(Assigned task): Only the lines from the one with "feqb : F -> F -> bool;" to the end of the data below should be given again, exactly as written.

(Extracted records):
(** * An explicit mass-spring system: the Taichi kernels of
    [mess_spring_explicit.py], embedded and verified.

    The program keeps its whole state in Taichi fields (dense arrays of a
    fixed shape, zero-initialised) and changes it through three kernels,
    [substep], [add_particle] and [attract], and through the key handlers of
    [main].  The embedding below threads a [state] record through these
    operations; every field of the program is a component of the record.

    Scalars.  The fields hold [ti.f32] values.  The kernels are written over
    an interface [Scalar] of the operations they use, so that every
    structural result holds for whatever the arithmetic does; the instance
    [binary32] interprets the interface by IEEE-754 single precision
    ([SpecFloat] with 24 bits of precision and [emax = 128]) and is the one
    the concrete runs of the kernels are made with.

    Capacity.  No kernel checks an index against the shape of a field.  The
    embedding follows the program as long as every index lies within the
    fields, that is, as long as the particle count is at most
    [max_num_particles] when a kernel reads and below it when a particle is
    added; the theorems about the kernels assume that condition. *)

From Stdlib Require Import ZArith QArith Lia.
From Stdlib Require Import Floats.SpecFloat.
From stdpp Require Import base tactics option list.

(** ** Scalars *)

(** The operations on [ti.f32] the kernels use.  A number of the Python
    scope ([dt], [particle_mass], a literal) is a rational here; arithmetic
    between two of them ([-dt], [-dt * substeps]) is Python's, done before
    the kernel is compiled, and [lit q] is the [f32] constant the compiler
    emits where such a number [q] meets a Taichi expression.

    [main] also computes with field values outside every kernel
    ([spring_Y[None] /= 1.1]): the load hands Python a [float], Python
    multiplies or divides it by its own literal, and the store takes the
    result back to [f32].  [py_mul a q] and [py_div a q] are the value
    stored for [a * q] and [a / q]. *)
Class Scalar (F : Type) := {
  lit : Q -> F;
  fadd : F -> F -> F;
  fsub : F -> F -> F;
  fmul : F -> F -> F;
  fdiv : F -> F -> F;
  fneg : F -> F;
  fsqrt : F -> F;
  fexp : F -> F;
  fltb : F -> F -> bool;
  feqb : F -> F -> bool;
  py_mul : F -> Q -> F;
  py_div : F -> Q -> F
}.

Declare Scope scalar_scope.
Delimit Scope scalar_scope with F.
Infix "+" := fadd : scalar_scope.
Infix "-" := fsub : scalar_scope.
Infix "*" := fmul : scalar_scope.
Infix "/" := fdiv : scalar_scope.
Notation "- a" := (fneg a) : scalar_scope.

(** *** IEEE-754 double precision: the [float] of Python *)

Module F64.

(Problem solution):
  feqb : F -> F -> bool;
  py_mul : F -> Q -> F;
  py_div : F -> Q -> F
}.

Declare Scope scalar_scope.
Delimit Scope scalar_scope with F.
Infix "+" := fadd : scalar_scope.
Infix "-" := fsub : scalar_scope.
Infix "*" := fmul : scalar_scope.
Infix "/" := fdiv : scalar_scope.
Notation "- a" := (fneg a) : scalar_scope.

(** *** IEEE-754 double precision: the [float] of Python *)

Module F64.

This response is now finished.